Lemma push_refuse_ok a dropped others owned w :
  pq_inv others (a :: owned) w -> full w -> cannot_drop w ->
  wp (push_refuse a dropped) (push_step_ok a others owned w) no_throw w.
Proof.
  intros Hw Hf Hd. eapply wp_mono; [by apply push_refuse_wp| |done].
  intros s w' (-> & Hi & Ha & Hc). split; [done|]. by split.
Qed.

Lemma push_dropping_ok start a others owned w :
  pq_inv others (a :: owned) w -> full w -> overflow_policy_ (pw_pq w) = DROP_OLDEST ->
  wp (b <-- handleOverflow ;; if b : bool then push_insert clock start a else push_refuse a 0)
    (push_step_ok a others owned w) no_throw w.
Proof.
  intros Hw Hf Hp. apply wp_bind.
  eapply wp_mono; [by apply (handleOverflow_wp others (a :: owned))| |done].
  intros [] w1 [Hc1 Hb].
  - destruct Hb as (y & Hy & Hi & Hn & _ & Hw1).
    eapply wp_mono; [apply push_insert_wp; [exact Hw1|]| |done].
    + unfold full. rewrite (proj1 Hc1). pose proof (inv_full_size _ _ _ Hw Hf) as Hs.
      rewrite pq_size_items in *. rewrite Hi in Hs. simpl in Hs. lia.
    + intros s w' (-> & Hi' & Ha & Hpool & Hc). split; [done|].
      split; [by eapply same_config_trans|]. right. split; [done|]. split; [done|].
      exists y. split; [done|]. rewrite Hpool. split; [done|]. by exists (pq_items w1).
  - destruct Hb as [Hn ->]. apply push_refuse_ok; [done|done|]. by intros _.
Qed.

Lemma push_locked_ok start a others owned w :
  pq_inv others (a :: owned) w ->
  wp (push_locked clock start a) (push_step_ok a others owned w) no_throw w.
Proof.
  intros Hw. unfold push_locked. apply wp_get_pq.
  destruct (Z.leb_spec (max_size_ (pw_pq w)) (pq_size (pw_pq w))) as [Hf|Hf].
  2: { apply push_insert_ok; [done|]. unfold full. lia. }
  destruct (overflow_policy_ (pw_pq w)) eqn:Hp.
  - by apply push_dropping_ok.
  - apply push_refuse_ok; [done..|]. unfold cannot_drop. by rewrite Hp.
  - destruct (pq_is_shutdown_ (pw_pq w)).
    + apply push_refuse_ok; [done..|]. unfold cannot_drop. by rewrite Hp.
    + apply wp_ret. split; [done|]. by split.
  - apply push_refuse_ok; [done..|]. unfold cannot_drop. by rewrite Hp.
Qed.

(** When a push that waited is woken: it goes on as a first try would, or gives up. *)
Definition push_woken_effect (a : Z) w (s : push_status) w' : Prop :=
  match s with
  | PushDone true => ~ full w /\ added a w w'
  | PushDone false => refused a w w'
  | PushWaiting => full w /\ w' = w
  end.

Lemma push_woken_ok timed_out start a others owned w :
  pq_inv others (a :: owned) w ->
  wp (push_woken clock timed_out start a)
    (fun s w' => pq_inv others (still_owned a s ++ owned) w' /\ same_config w w' /\
                 push_woken_effect a w s w') no_throw w.
Proof.
  intros Hw. unfold push_woken. apply wp_get_pq.
  assert (wp (push_refuse a 0)
    (fun s w' => pq_inv others (still_owned a s ++ owned) w' /\ same_config w w' /\
                 push_woken_effect a w s w') no_throw w) as Hr.
  { eapply wp_mono; [by apply push_refuse_wp| |done].
    intros s w' (-> & Hi & Ha & Hc). split; [done|]. by split. }
  destruct (Z.ltb_spec (pq_size (pw_pq w)) (max_size_ (pw_pq w))) as [Hf|Hf]; simpl.
  - destruct (pq_is_shutdown_ (pw_pq w)); [done|].
    eapply wp_mono; [apply push_insert_wp; [done|unfold full; lia]| |done].
    intros s w' (-> & Hi & Ha & _ & Hc). split; [done|]. split; [done|]. split; [unfold full; lia|done].
  - destruct (pq_is_shutdown_ (pw_pq w)); [done|]. destruct timed_out; [done|].
    apply wp_ret. split; [done|]. by split.
Qed.

(** ** Leaving the queue *)

(** The taken message is least urgent, and the caller owns it. *)
Definition taken (others : Z) owned (r : option Z) w w' : Prop :=
  same_config w w' /\ pw_pool w' = pw_pool w /\
  match r with
  | Some a => least_urgent a w /\ pq_items w ≡ₚ a :: pq_items w' /\ pq_inv others (a :: owned) w'
  | None => pq_inv others owned w' /\ w' = w
  end.

Lemma take_wp {A} (wrap : Z -> A) others owned w :
  pq_inv others owned w -> pq_items w <> [] ->
  wp (a <-- heap_take ;; count_pq 0 1 0 ;;; ret (wrap a))
    (fun r w' => exists a, r = wrap a /\ taken others owned (Some a) w w') no_throw w.
Proof.
  intros Hw Hne. eapply wp_take; [exact Hw|done|]. intros a w1 Hw1 Hp1 Hi1 Hm1 Hc1.
  unfold count_pq. step_counter. apply wp_ret. exists a. split; [done|].
  match goal with E : pq_items _ = pq_items w1 |- _ => rename E into Hi2 end.
  split; [unfold same_config in *; intuition congruence|]. split; [congruence|].
  split; [split; [rewrite Hi1; set_solver|done]|]. by rewrite Hi2.
Qed.

Lemma tryPop_wp others owned w :
  pq_inv others owned w ->
  wp pq_tryPop (fun r w' => taken others owned r w w' /\ (r = None -> pq_items w = [])) no_throw w.
Proof.
  intros Hw. unfold pq_tryPop. apply wp_get_pq. destruct (pq_empty (pw_pq w)) eqn:E.
  - apply wp_ret. split; [done|]. intros _. by apply empty_items.
  - eapply wp_mono; [apply (take_wp Some); [exact Hw|]| |done].
    + by rewrite <- empty_items, E.
    + intros r w' (a & -> & Ht). done.
Qed.

Lemma pop_locked_wp timed_out others owned w :
  pq_inv others owned w ->
  wp (pop_locked timed_out)
    (fun s w' => match s with
                 | PopDone r => taken others owned r w w' /\ (r = None -> pq_items w = [])
                 | PopWaiting => w' = w /\ pq_items w = [] /\ timed_out = false
                 end) no_throw w.
Proof.
  intros Hw. unfold pop_locked. apply wp_get_pq.
  destruct (pq_empty (pw_pq w)) eqn:E; simpl.
  - apply empty_items in E.
    destruct (pq_is_shutdown_ (pw_pq w)); [by apply wp_ret|].
    destruct timed_out; apply wp_ret; done.
  - unfold pop_take. eapply wp_mono; [apply (take_wp (fun a => PopDone (Some a))); [exact Hw|]| |done].
    + by rewrite <- empty_items, E.
    + intros r w' (a & -> & Ht). done.
Qed.

Lemma pq_clear_loop_wp fuel others owned w :
  pq_inv others owned w -> (length (pq_items w) < fuel)%nat ->
  wp (pq_clear_loop fuel)
    (fun _ w' => pq_inv others owned w' /\ pq_items w' = [] /\ same_config w w') no_throw w.
Proof.
  revert w. induction fuel as [|f IH]; intros w Hw Hl; [lia|]. cbn [pq_clear_loop].
  apply wp_get_pq. destruct (pq_empty (pw_pq w)) eqn:E.
  - apply wp_ret. split; [done|]. by apply empty_items in E.
  - eapply wp_take; [exact Hw|by rewrite <- empty_items, E|]. intros a w1 Hw1 _ Hi1 _ Hc1.
    eapply wp_destroy; [exact Hw1|]. intros w2 Hw2 Hq2 _ _.
    assert (pq_items w2 = pq_items w1) as Hi2 by (unfold pq_items; by rewrite Hq2).
    eapply wp_mono; [apply IH; [exact Hw2|]| |done].
    + rewrite Hi2. rewrite Hi1 in Hl. simpl in Hl. lia.
    + intros _ w' (Hi & Hn & Hc). split; [done|]. split; [done|].
      unfold same_config in *. rewrite Hq2 in *. intuition congruence.
Qed.
End Specs.

(** * Threads that share the queue *)

Section Threads.
Context {H : Type} `{MaxHeap H}.
Variable clock : nat -> Z.
(** One turn of [receiveLoop]: whether the thread goes on.  When it does not, it has left
    the loop and cleared [receiving_]. *)
Definition receive_turn : TM bool :=
  c <-- tcp_get ;;
  if receiving_ c && connected_ c then
    r <-- tcp_sys (sys_recv (socket_fd_ c) BUFFER_SIZE) ;;
    match r with
    | inl [] => set_connected false ;;; handleConnectionLost ;;; set_receiving false ;;; ret false
    | inl data => onDataReceived data ;;; ret true
    | inr error =>
        handleSocketError error ;;;
        if bool_decide (error = EWOULDBLOCK) || bool_decide (error = EINTR) then ret true
        else set_receiving false ;;; ret false
    end
  else set_receiving false ;;; ret false.

(** [stopReceiveLoop]: the join waits for the thread, which then runs to its end. *)
Definition stopReceiveLoop : TM unit :=
  c <-- tcp_get ;;
  if negb (receiving_ c) then ret tt
  else
    set_receiving false ;;;
    if thread_joinable_ c
    then tcp_set (fun c => with_flags (connected_ c) (receiving_ c) false c)
    else ret tt.

(** ** Disconnecting *)

(** [disconnect] *)
Definition tcp_disconnect : TM unit :=
  c <-- tcp_get ;;
  if negb (connected_ c) then ret tt
  else
    stopReceiveLoop ;;;
    set_connected false ;;;
    c <-- tcp_get ;;
    if socket_fd_ c =? INVALID_SOCKET then ret tt
    else tcp_sys (sys_close (socket_fd_ c)) ;;; tcp_set (with_socket INVALID_SOCKET).

(** [setDataCallback], [setErrorCallback], [setDisconnectCallback] *)
Definition setDataCallback (b : bool) : TM unit :=
  tcp_set (fun c => with_tcp_callbacks b (error_callback_ c) (disconnect_callback_ c) c).
Definition setTcpErrorCallback (b : bool) : TM unit :=
  tcp_set (fun c => with_tcp_callbacks (data_callback_ c) b (disconnect_callback_ c) c).
Definition setDisconnectCallback (b : bool) : TM unit :=
  tcp_set (fun c => with_tcp_callbacks (data_callback_ c) (error_callback_ c) b c).

(** [cleanup] *)
Definition tcp_cleanup : TM unit :=
  stopReceiveLoop ;;;
  c <-- tcp_get ;;
  (if connected_ c then tcp_disconnect else ret tt) ;;;
  tcp_set (fun c => mkTcp (socket_fd_ c) (server_addr_ c) (connected_ c) (receiving_ c) (host_ c) (port_ c)
    (thread_joinable_ c) [] (last_error_ c) false false false).
End Operations.

(** * Lemmas *)

Section Lemmas.
Context {W : Type} `{Sockets W}.
Implicit Types s : TcpWorld W.

Definition wire s : bytes := sys_sent (tw_os s).

(** An operation keeps [P], also when it throws. *)
Definition keeps {A} (P : TcpWorld W -> Prop) (m : TM A) : Prop := forall s, P s -> P (snd (m s)).

Lemma keeps_ret {A} P (a : A) : keeps P (ret a).
Proof. by intros s. Qed.
Lemma keeps_throw {A} P : keeps P (@throw (TcpWorld W) A).
Proof. by intros s. Qed.
Lemma keeps_bind {A B} P (m : TM A) (k : A -> TM B) :
  keeps P m -> (forall a, keeps P (k a)) -> keeps P (bind m k).
Proof.
  intros Hm Hk s Hs. specialize (Hm s Hs). unfold bind. destruct (m s) as [[a| | |] s'] eqn:E;
    simpl in *; try done. by apply Hk.
Qed.

(** What [tcp_get] read is known in the rest. *)
Lemma keeps_get {A} P (k : TcpConnection -> TM A) :
  (forall s, P s -> P (snd (k (tw_tcp s) s))) -> keeps P (bind tcp_get k).
Proof. done. Qed.

(** ** Sending *)

Lemma handleSocketError_wire e s :
  exists s', handleSocketError e s = (Ret tt, s') /\ wire s' = wire s.
Proof.
  unfold handleSocketError, set_connected, tcp_set, tcp_get, tcp_emit, bind, ret, wire.
  destruct (connection_lost e); simpl; repeat case_match; simplify_eq; eexists; by split.
Qed.

(** One [sendRaw]: an error and nothing written, or some bytes of the data. *)
Lemma sendRaw_cases data s :
  (exists s', sendRaw data s = (Ret (-1), s') /\ wire s' = wire s) \/
  (exists n s', sendRaw data s = (Ret n, s') /\ 0 <= n <= Z.of_nat (length data) /\
     wire s' = wire s ++ take (Z.to_nat n) data).
Proof.
  unfold sendRaw, tcp_get, bind. destruct (socket_fd_ (tw_tcp s) =? INVALID_SOCKET).
  { left. by exists s. }
  unfold tcp_sys. destruct (sys_send _ data (tw_os s)) as [[n|e] w'] eqn:E; simpl.
  - right. destruct (sys_send_ok _ _ _ _ _ E) as [Hn Hw]. do 2 eexists. split; [reflexivity|]. by split.
  - left. pose proof (sys_send_error _ _ _ _ _ E) as Hw.
    destruct (handleSocketError_wire e (mkTcpWorld (tw_tcp s) w' (tw_events s))) as (s' & E' & Hs').
    rewrite E'. exists s'. split; [done|]. rewrite Hs'. done.
Qed.
(** [isConnected], [tcp_connection_->send(message_data)] *)
Definition sender_isConnected : SM bool := fun w => (Ret (t_connected (sw_conn w)), w).
Definition conn_send (data : bytes) : SM bool :=
  fun w => let '(r, c) := t_send data (sw_conn w) in
           (r, mkSW (sw_sender w) (sw_queue w) (sw_pool w) c (sw_reads w) (sw_slept w)).

(** [message->getPayload()] *)
Definition read_payload (a : Z) : SM bytes :=
  fun w => match deref (sw_pool w) a with Some m => (Ret (payload_ m), w) | None => (Ub, w) end.

(** [Message::destroy], by the guard that owns the message *)
Definition sender_destroy (a : Z) : SM unit :=
  fun w => (Ret tt, mkSW (sw_sender w) (sw_queue w) (deallocate (Some a) (sw_pool w)) (sw_conn w)
                      (sw_reads w) (sw_slept w)).

Definition sleep_for (ms : Z) : SM unit :=
  fun w => (Ret tt, mkSW (sw_sender w) (sw_queue w) (sw_pool w) (sw_conn w) (sw_reads w)
                      (sw_slept w ++ [ms])).

(** [calculateTimeout] *)
Definition calculateTimeout (s : AsyncSender) : Z := base_timeout_ s.

(** One try: whether it succeeded.  The result of [send] is not looked at. *)
Definition try_send (a : Z) : SM bool :=
  try_catch
    (up <-- sender_isConnected ;;
     if negb up then throw
     else data <-- read_payload a ;; conn_send data ;;; ret true)
    (ret false).

(** [handleSendFailure]: logs the id and the priority of the message *)
Definition handleSendFailure (a : Z) : SM unit :=
  fun w => match deref (sw_pool w) a with Some _ => (Ret tt, w) | None => (Ub, w) end.

(** The handler of a failed try *)
Definition after_failure (a : Z) (retry_count : nat) : SM unit :=
  s <-- get_sender ;;
  if decide (retry_count <= max_retries_ s)%nat then
    on_sender (count_sender 0 0 1) ;;;
    sleep_for (calculateTimeout s * Z.of_nat retry_count)
  else handleSendFailure a.
Definition pq_toString q : bytes :=
  str "PriorityQueue{" ++ str "name=" ++ pq_name_ q ++
  str ", size=" ++ to_string (pq_size q) ++ str ", max_size=" ++ to_string (max_size_ q) ++
  str ", pushed=" ++ to_string (total_pushed_ q) ++ str ", popped=" ++ to_string (total_popped_ q) ++
  str ", dropped=" ++ to_string (total_dropped_ q) ++
  str ", peak_size=" ++ to_string (peak_size_ q) ++
  str ", avg_latency=" ++ put_double nan_text 2 (getAverageLatency q) ++ str "ns" ++
  str ", policy=" ++ getOverflowPolicyString q ++
  str ", shutdown=" ++ bool_string (pq_is_shutdown_ q) ++ str "}".

Definition formatStats q : bytes :=
  let nl := [10] in
  str "Queue Statistics for '" ++ pq_name_ q ++ str "':" ++ nl ++
  str "  Current Size: " ++ to_string (pq_size q) ++ str "/" ++ to_string (max_size_ q) ++ nl ++
  str "  Total Pushed: " ++ to_string (total_pushed_ q) ++ nl ++
  str "  Total Popped: " ++ to_string (total_popped_ q) ++ nl ++
  str "  Total Dropped: " ++ to_string (total_dropped_ q) ++ nl ++
  str "  Peak Size: " ++ to_string (peak_size_ q) ++ nl ++
  str "  Average Latency: " ++ put_double nan_text 2 (getAverageLatency q) ++ str " ns" ++ nl ++
  str "  Overflow Policy: " ++ getOverflowPolicyString q ++ nl ++
  str "  Utilization: " ++
  put_double nan_text 1 (dmul (ddiv (d_of_Z (pq_size q)) (d_of_Z (max_size_ q))) (d_of_Z 100)) ++
  str "%".
End Mutex.

(** * [MessageRouter] *)

Definition getAverageRoutingLatencyNs (r : MessageRouter) : double :=
  let total_messages := messages_routed (MessageRouter.stats_ r) in
  if total_messages =? 0 then d_zero
  else ddiv (d_of_Z (total_routing_time_ns (MessageRouter.stats_ r))) (d_of_Z total_messages).
Definition getPeakRoutingLatencyNs (r : MessageRouter) : Z :=
  peak_routing_time_ns (MessageRouter.stats_ r).
(** No time enters the computation: the count of routed messages. *)
Definition getMessagesRoutedPerSecond (r : MessageRouter) : Z :=
  messages_routed (MessageRouter.stats_ r).

(** * [SequenceNumGapManager] *)

(** [getGapCount], [getQueueDepth] *)
Definition getGapCount (m : GapManager (LockFreeQueue GapQueueEntry)) : Z := size (gap_queue_ m).
Definition getGapQueueDepth (m : GapManager (LockFreeQueue GapQueueEntry)) : Z := size (gap_queue_ m).

(** * [InboundMessageManager] *)

(** [logInfo], [logError], [logWarning], [logDebug]: a line through the logger. *)
Definition inbound_line (manager_name message : bytes) : bytes :=
  str "[" ++ manager_name ++ str "] " ++ message.
Section Logging.
Variable utc_offset : Z -> Z.
Definition inbound_logInfo (manager_name message : bytes) :=
  Logger.info utc_offset (inbound_line manager_name message).
Definition inbound_logError (manager_name message : bytes) :=
  Logger.error utc_offset (inbound_line manager_name message).
Definition inbound_logWarning (manager_name message : bytes) :=
  Logger.warn utc_offset (inbound_line manager_name message).
Definition inbound_logDebug (manager_name message : bytes) :=
  Logger.debug utc_offset (inbound_line manager_name message).
(** Those of [SequenceNumGapManager]. *)
Definition gap_name : bytes := str "SequenceNumGapManager".
Definition gap_logInfo (message : bytes) := inbound_logInfo gap_name message.
Definition gap_logError (message : bytes) := inbound_logError gap_name message.
Definition gap_logWarning (message : bytes) := inbound_logWarning gap_name message.
Definition gap_logDebug (message : bytes) := inbound_logDebug gap_name message.
End Logging.

(** The two factory functions return a null pointer. *)
Definition createFixSessionManager (manager_name : bytes) : option unit := None.
Definition createBusinessLogicManager (manager_name : bytes) : option unit := None.

(** * [TcpConnection] *)
Section Tcp.
Context {W : Type} `{HS : Sockets W}.
(** [send(const std::vector<char> &)]: the same steps on the bytes of the vector. *)
Definition tcp_send_vector (data : bytes) : M (TcpWorld W) bool :=
  c <-- tcp_get ;;
  if negb (connected_ c) then ret false
  else
    match data with
    | [] => ret true
    | _ =>
        bytes_sent <-- sendRaw data ;;
        if bytes_sent <? 0 then ret false
        else if bytes_sent <? Z.of_nat (length data) then handlePartialSend data bytes_sent
        else ret true
    end.
Definition getRemoteHost (c : TcpConnection) : bytes := host_ c.
Definition getRemotePort (c : TcpConnection) : Z := port_ c.

Lemma tcp_send_vector_send data : tcp_send_vector data = tcp_send data.
Proof. done. Qed.
End Tcp.

(** * [AsyncSender] and [AsyncSenderManager] *)

(** [struct SenderStats] *)
Record SenderStats := mkSenderStats {
  ss_total_messages_sent : Z; ss_total_messages_failed : Z; ss_total_messages_retried : Z;
  ss_total_messages_dropped : Z; ss_messages_in_flight : Z;
  ss_avg_send_latency_ns : double; ss_avg_queue_latency_ns : double;
  ss_current_queue_depth : Z; ss_peak_queue_depth : Z; ss_bytes_sent : Z; ss_last_send_time : Z
}.
(** [SenderStats{}]: every member zero. *)
Definition noSenderStats : SenderStats := mkSenderStats 0 0 0 0 0 d_zero d_zero 0 0 0 0.

(** The constructors with their null checks (the queue is looked at first). *)
Definition constructSender (lockfree : bool) (queue_set connection_set : bool) :
    bytes + AsyncSender :=
  if negb queue_set then
    inl ((if lockfree then str "LockFreeQueue" else str "PriorityQueue") ++ str " cannot be null")
  else if negb connection_set then inl (str "TcpConnection cannot be null")
  else inr newSender.
(** The destructor. *)
Definition destroySender (s : AsyncSender) : AsyncSender := sender_shutdown s.
Definition sender_isRunning (s : AsyncSender) : bool := running_ s.

Section Managed.
Context {H W : Type} `{HH : MaxHeap H} `{HS : Sockets W}.
Implicit Types m : AsyncSenderManager H TcpConnection.

(** [AsyncSender::getStats] of the sender that works on the manager's queue of
    priority [p]; the members without a source are constants. *)
Definition getSenderStats m (now : Z) (p : Priority) (s : AsyncSender) : SenderStats :=
  mkSenderStats (total_sent_ s) (total_failed_ s) (total_retried_ s) 0 0 d_zero d_zero
    (getQueueSize m p)
    (match queue_type (config_ m) with
     | LOCK_FREE => 0
     | MUTEX_BASED => match priority_queues_ m p with Some q => peak_size_ q | None => 0 end
     end) 0 now.

(** [getStatsForPriority], [getQueueDepthForPriority], [isRunning] and the four senders *)
Definition getStatsForPriority m (now : Z) (p : Priority) : SenderStats :=
  match async_senders_ m p with Some s => getSenderStats m now p s | None => noSenderStats end.
Definition getQueueDepthForPriority m (p : Priority) : Z := getQueueSize m p.
Definition manager_isRunning m : bool := am_running_ m.
Definition getCriticalSender m := getAsyncSenderForPriority m CRITICAL.
Definition getHighSender m := getAsyncSenderForPriority m HIGH.
Definition getMediumSender m := getAsyncSenderForPriority m MEDIUM.
Definition getLowSender m := getAsyncSenderForPriority m LOW.

Definition getQueueTypeString m : bytes := queueTypeString (queue_type (config_ m)).

(** [struct PerformanceStats] ([core_utilization] stays empty). *)
Record ManagerStats := mkManagerStats {
  ms_priority_stats : pmap SenderStats;
  ms_total_messages_sent : Z; ms_total_messages_failed : Z; ms_avg_critical_latency_ns : double;
  ms_critical_count : Z; ms_high_count : Z; ms_medium_count : Z; ms_low_count : Z;
  ms_tcp_connected : bool; ms_last_connection_time : Z;
  ms_queue_type : QueueType; ms_queue_type_string : bytes
}.
(** * Payment reconciliation and wallet ledger of the Ada's Kitchen backend

    A shallow embedding of [src/routes/stripeWebhook.js] and
    [src/routes/payments.js].  The two route files talk to two external
    collaborators: the document database (Firestore) and the payment
    processor (Stripe).  The database is a pair of finite maps from
    document ids to typed documents; the processor is an explicit record
    of request functions handed to the handlers, each request either
    throwing or answering.  Handlers are written in a small
    state-and-exception monad ([Async]) whose state also records the
    processor requests and database operations issued, in program order,
    so that "no request is issued" and "written exactly once" can be read
    off a run.

    Modelling conventions:
    - amounts and balances are integers (minor currency units), as [Z];
      [Number] on metadata text yields an integer or [NaN] and is a
      parameter of the webhook;
    - a property or document field that the code tests for presence or
      reads with a fallback ([!x], [x || 0], [x || []]) is an [option],
      [None] standing for an absent (or null) value;
    - database calls on existing documents succeed; [update] of a missing
      document throws;
    - console logging is not modelled;
    - all time stamps taken while serving one request share the reading
      [now] that the handler receives;
    - the read-only routes ([payment-method/:id], [cards/:userId]) and the
      pass-through routes ([create-setup-intent],
      [attach-payment-method]) are not embedded. *)

From stdpp Require Import base option strings list gmap pretty.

|---|

**THE PROBLEM:** Take the lines above from the one containing "Definition noSenderStats : SenderStats" down to the one containing "Definition getStatsForPriority m", and transcribe them exactly, both ends included.

**EXERCISE RESULT:**
Definition noSenderStats : SenderStats := mkSenderStats 0 0 0 0 0 d_zero d_zero 0 0 0 0.

(** The constructors with their null checks (the queue is looked at first). *)
Definition constructSender (lockfree : bool) (queue_set connection_set : bool) :
    bytes + AsyncSender :=
  if negb queue_set then
    inl ((if lockfree then str "LockFreeQueue" else str "PriorityQueue") ++ str " cannot be null")
  else if negb connection_set then inl (str "TcpConnection cannot be null")
  else inr newSender.
(** The destructor. *)
Definition destroySender (s : AsyncSender) : AsyncSender := sender_shutdown s.
Definition sender_isRunning (s : AsyncSender) : bool := running_ s.

Section Managed.
Context {H W : Type} `{HH : MaxHeap H} `{HS : Sockets W}.
Implicit Types m : AsyncSenderManager H TcpConnection.

(** [AsyncSender::getStats] of the sender that works on the manager's queue of
    priority [p]; the members without a source are constants. *)
Definition getSenderStats m (now : Z) (p : Priority) (s : AsyncSender) : SenderStats :=
  mkSenderStats (total_sent_ s) (total_failed_ s) (total_retried_ s) 0 0 d_zero d_zero
    (getQueueSize m p)
    (match queue_type (config_ m) with
     | LOCK_FREE => 0
     | MUTEX_BASED => match priority_queues_ m p with Some q => peak_size_ q | None => 0 end
     end) 0 now.

(** [getStatsForPriority], [getQueueDepthForPriority], [isRunning] and the four senders *)
Definition getStatsForPriority m (now : Z) (p : Priority) : SenderStats :=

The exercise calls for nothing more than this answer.